Generally, formal wills and powers of attorney in most provinces throughout Canada require an individual to sign their documents in the presence of one or two witnesses who are physically present at the same time. In Quebec, formal wills and protective mandates are generally signed before a notary or in the presence of witnesses. The physical distancing measures imposed have made it more difficult to meet these requirements and complicated the execution of formal wills, powers of attorney and protective mandates. Some provincial legislatures and many estate planning professionals have come up with innovative ways to overcome the hurdles that have arisen as a result of this pandemic.
On April 7, an Emergency Order in Council was issued by the Ontario government authorizing the virtual witnessing of wills and powers of attorney for property and personal care during the declared state of emergency. In Saskatchewan, virtual witnessing was authorized on March 25 with respect to enduring powers of attorney, and on April 16 in relation to wills. Similarly, on May 14, Manitoba passed The Emergency Measures Act which temporarily permits the execution of wills, powers of attorney and health care directives with virtual witnesses, provided certain conditions are met. All of the emergency measures passed by these three provinces require the involvement of a lawyer or paralegal (Ontario only) in the witnessing process.
The Quebec government has temporarily permitted notaries, beginning April 1st, to sign notarial acts (including Wills and Protective Mandates) remotely through electronic means.
Provinces such as British Columbia, Alberta, Nova Scotia and New Brunswick, have not at this time invoked legislative changes to address the issues with executing Wills and Powers of Attorneys that have arisen. In some of these provinces, the legislation governing formal Wills and Powers of Attorney already include curative provisions that may be relied upon for such documents that do not comply with all legal requirements, including those surrounding witnessing. However, a court application to obtain an order or declaration may be necessary in order to validate such Wills or Powers of Attorney.

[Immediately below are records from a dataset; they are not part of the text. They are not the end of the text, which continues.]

(** * Crypto Wallet Forensics dashboard ([ml2app.py]): model and properties

    A shallow embedding of the Streamlit script [ml2app.py].

    - A Python [str] is a sequence of Unicode code points: [pystr].
    - A Python exception is a value of [exn]; code that may raise returns a
      [result].
    - Python [float] values are modelled by real numbers: the arithmetic is
      exact, and rounding, infinities and NaN are outside the model.  The
      partiality of the operations is kept: [/] raises on a zero divisor,
      [math.log2] on a non-positive argument, [math.sqrt] on a negative one.
      Where the rounding decides, [get_features] is modelled a second time
      in binary64, on the kernel's floats: [get_features64].
    - The iteration order of a Python [set] is not specified; it is the
      parameter [SetOrder].
    - The fitted scikit-learn estimators of the pickled bundle are not part
      of the script; their [transform] and [predict] methods are fields of
      the record [ModelBundle]. *)

From Corelib Require Import PrimFloat.
From Stdlib Require Import Reals Lra Lia List ZArith NArith String Ascii Bool.
From Stdlib Require Import Permutation.
Import ListNotations.

Open Scope R_scope.

(** ** Python values *)

(** A character is its code point; [len] counts code points. *)
Definition pychar := N.
Definition pystr := list pychar.

Definition ord (c : ascii) : pychar := N_of_ascii c.

(** The [pystr] of a literal. *)
Definition str (s : string) : pystr := map ord (list_ascii_of_string s).

Definition len (s : pystr) : nat := List.length s.

(** [s.count(x)] for a one-character [x]. *)
Definition count (s : pystr) (x : pychar) : nat := count_occ N.eq_dec s x.

(** [s.startswith(prefix)]. *)
Fixpoint startswith (s prefix : pystr) {struct prefix} : bool :=
  match prefix, s with
  | [], _ => true
  | _ :: _, [] => false
  | p :: prefix', c :: s' => N.eqb c p && startswith s' prefix'
  end.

Wills completed entirely in the handwriting of an individual without the requirement of witnesses (holographic wills) may be considered by those who live in provinces in which they are recognized (e.g., Alberta, Manitoba, Ontario, Quebec, New Brunswick, Nova Scotia, Newfoundland and Saskatchewan). While holographic wills may be effectively executed during these difficult times of physical distancing, they may not be suitable for everyone, especially those with complex estate plans. Holographic wills should be undertaken with the guidance and oversight of a knowledgeable legal professional.

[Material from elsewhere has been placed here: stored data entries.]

Lemma writes_terminates m ls : writes m ls -> terminates_normally m.
Proof. intros H. unfold terminates_normally. now rewrite H. Qed.

End Writes.

(** ** The loop nests against the generic emitter *)

Section Nests.

Lemma chain_label (i : Z) :
  (if i =? 0 then "x"
   else if i =? 1 then "y"
   else if i =? 2 then "z"
   else if i =? 3 then "w"
   else "") = Generic.label i.
Proof.
  unfold Generic.label.
  destruct (Z.eqb_spec i 0) as [->|]; [reflexivity|].
  destruct (Z.eqb_spec i 1) as [->|]; [reflexivity|].
  destruct (Z.eqb_spec i 2) as [->|]; [reflexivity|].
  destruct (Z.eqb_spec i 3) as [->|]; [reflexivity|].
  destruct (Z.leb_spec 0 i); [|reflexivity].
  destruct (Z.ltb_spec i (Z.of_nat (List.length Generic.alphabet)));
    [|reflexivity].
  simpl in *. lia.
Qed.

Lemma map_flat_map {A B C} (f : B -> C) (g : A -> list B) xs :
  map f (flat_map g xs) = flat_map (fun x => map f (g x)) xs.
Proof.
  induction xs as [|x xs IH]; simpl; [reflexivity|].
  now rewrite map_app, IH.
Qed.

Lemma flat_map_singleton {A B} (f : A -> B) xs :
  flat_map (fun x => [f x]) xs = map f xs.
Proof. induction xs; simpl; congruence. Qed.

Lemma append_assoc (a b c : string) :
  ((a ++ b) ++ c = a ++ (b ++ c))%string.
Proof. induction a; simpl; congruence. Qed.

Lemma append_nil_r (a : string) : (a ++ "")%string = a.
Proof. induction a; simpl; congruence. Qed.

Ltac format_line :=
  unfold Generic.line;
  cbn [format map String.concat str Ascii.eqb Bool.eqb orb];
  simpl; repeat (rewrite append_assoc; simpl); reflexivity.

Lemma unit_format i :
  format "{}, {}," [VStr (Generic.label i); VInt i] = Ok (Generic.line [i]).
Proof. format_line. Qed.

Lemma vec2_format i j :
  format "{}{}, {}, {},"
         [VStr (Generic.label i); VStr (Generic.label j); VInt i; VInt j]
  = Ok (Generic.line [i; j]).
Proof. format_line. Qed.

Lemma vec3_format i j k :
  format "{}{}{}, {}, {}, {},"
         [VStr (Generic.label i); VStr (Generic.label j);
          VStr (Generic.label k); VInt i; VInt j; VInt k]
  = Ok (Generic.line [i; j; k]).
Proof. format_line. Qed.

Lemma vec4_format i j k l :
  format "{}{}{}{}, {}, {}, {}, {},"
         [VStr (Generic.label i); VStr (Generic.label j);
          VStr (Generic.label k); VStr (Generic.label l);
          VInt i; VInt j; VInt k; VInt l]
  = Ok (Generic.line [i; j; k; l]).
Proof. format_line. Qed.

Lemma unit_swizzels_writes r :
  writes (unit_swizzels r) (map Generic.line (Generic.tuples 1 r)).
Proof.
  unfold unit_swizzels. cbn [Generic.tuples].
  rewrite map_flat_map. apply writes_for_each. intros i _.
  cbv zeta. rewrite chain_label.
  apply writes_format_print, unit_format.
Qed.

Lemma vec2_swizzels_writes r :
  writes (vec2_swizzels r) (map Generic.line (Generic.tuples 2 r)).
Proof.
  unfold vec2_swizzels. cbn [Generic.tuples].
  rewrite map_flat_map. apply writes_for_each. intros i _.
  rewrite map_map, map_flat_map. apply writes_for_each. intros j _.
  cbv zeta. rewrite !chain_label.
  apply writes_format_print, vec2_format.
Qed.

Lemma vec3_swizzels_writes r :
  writes (vec3_swizzels r) (map Generic.line (Generic.tuples 3 r)).
Proof.
  unfold vec3_swizzels. cbn [Generic.tuples].
  rewrite map_flat_map. apply writes_for_each. intros i _.
  rewrite map_map, map_flat_map. apply writes_for_each. intros j _.
  rewrite !map_map, map_flat_map. apply writes_for_each. intros k _.
  cbv zeta. rewrite !chain_label.
  apply writes_format_print, vec3_format.
Qed.

Lemma vec4_swizzels_writes r :
  writes (vec4_swizzels r) (map Generic.line (Generic.tuples 4 r)).
Proof.
  unfold vec4_swizzels. cbn [Generic.tuples].
  rewrite map_flat_map. apply writes_for_each. intros i _.
  rewrite map_map, map_flat_map. apply writes_for_each. intros j _.
  rewrite !map_map, map_flat_map. apply writes_for_each. intros k _.
  rewrite !map_map, map_flat_map. apply writes_for_each. intros l _.
  cbv zeta. rewrite !chain_label.
  apply writes_format_print, vec4_format.
Qed.

Lemma generic_emit_writes k r :
  writes (Generic.emit k r) (map Generic.line (Generic.tuples k r)).
Proof.
  unfold Generic.emit. rewrite <- flat_map_singleton.
  apply writes_for_each. intros t _. apply writes_print.
Qed.

End Nests.

(** ** Reading the lines of the generic emitter back *)

Section Reading.

Lemma free_app sep a b : free sep a -> free sep b -> free sep (a ++ b).
Proof. induction a; simpl; intuition. Qed.

Lemma split_on_nonempty sep s : Line.split_on sep s <> [].
Proof.
  destruct s as [|c s]; simpl; [discriminate|].
  destruct (Ascii.eqb c sep); [discriminate|].
  destruct (Line.split_on sep s); discriminate.
Qed.

Lemma split_on_free sep a : free sep a -> Line.split_on sep a = [a].
Proof.
  induction a as [|c a IH]; simpl; [reflexivity|].
  intros [-> Ha]. now rewrite IH.
Qed.

Lemma split_on_app sep a b :
  free sep a ->
  Line.split_on sep (a ++ String sep b) = a :: Line.split_on sep b.
Proof.
  induction a as [|c a IH]; simpl.
  - intros _. now rewrite Ascii.eqb_refl.
  - intros [-> Ha]. now rewrite IH.
Qed.

Lemma free_uint d : free "," (NilEmpty.string_of_uint d).
Proof. induction d; simpl; auto. Qed.

Lemma free_str_int i : free "," (str_int i).
Proof.
  unfold str_int, NilZero.string_of_int, NilZero.string_of_uint.
  destruct (Z.to_int i) as [d|d]; destruct d; simpl; auto using free_uint.
Qed.

Lemma free_label i : free "," (Generic.label i).
Proof.
  rewrite <- chain_label.
  repeat (match goal with |- context [?a =? ?b] => destruct (a =? b) end);
    simpl; auto.
Qed.

Lemma concat_nil_cons (x : string) xs :
  String.concat "" (x :: xs) = (x ++ String.concat "" xs)%string.
Proof. destruct xs; simpl; [now rewrite append_nil_r | reflexivity]. Qed.

Lemma free_concat sep xs :
  Forall (free sep) xs -> free sep (String.concat "" xs).
Proof.
  induction 1 as [|x xs Hx _ IH]; [exact I|].
  rewrite concat_nil_cons. now apply free_app.
Qed.

Lemma free_labels t : free "," (String.concat "" (map Generic.label t)).
Proof.
  apply free_concat, Forall_forall. intros s Hs.
  apply in_map_iff in Hs as [i [<- _]]. apply free_label.
Qed.

Lemma split_on_line_tail a t :
  free "," a ->
  Line.split_on ","
    (a ++ String.concat "" (map (fun i => ", " ++ str_int i) t) ++ ",")%string
  = a :: map field t ++ [""].
Proof.
  revert a. induction t as [|i t IH]; intros a Ha.
  - cbn [map String.concat]. change ("" ++ ",")%string with ",".
    now rewrite split_on_app.
  - cbn [map]. rewrite concat_nil_cons.
    change (", " ++ str_int i)%string with (String "," (field i)).
    cbn [append]. rewrite split_on_app by assumption.
    f_equal. rewrite append_assoc. rewrite IH; [reflexivity|].
    apply free_app; [now split | apply free_str_int].
Qed.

Given the continuously changing nature of the response to the pandemic, and the variety of approaches taken by legislatures and practitioners, anyone contemplating changes to their estate documents should consult with their trusted legal professional to determine the correct approach for them to finalize their estate documents. Although these difficult times present unique challenges for the execution of estate documents, rest assured that it is possible to move forward with estate planning without delay.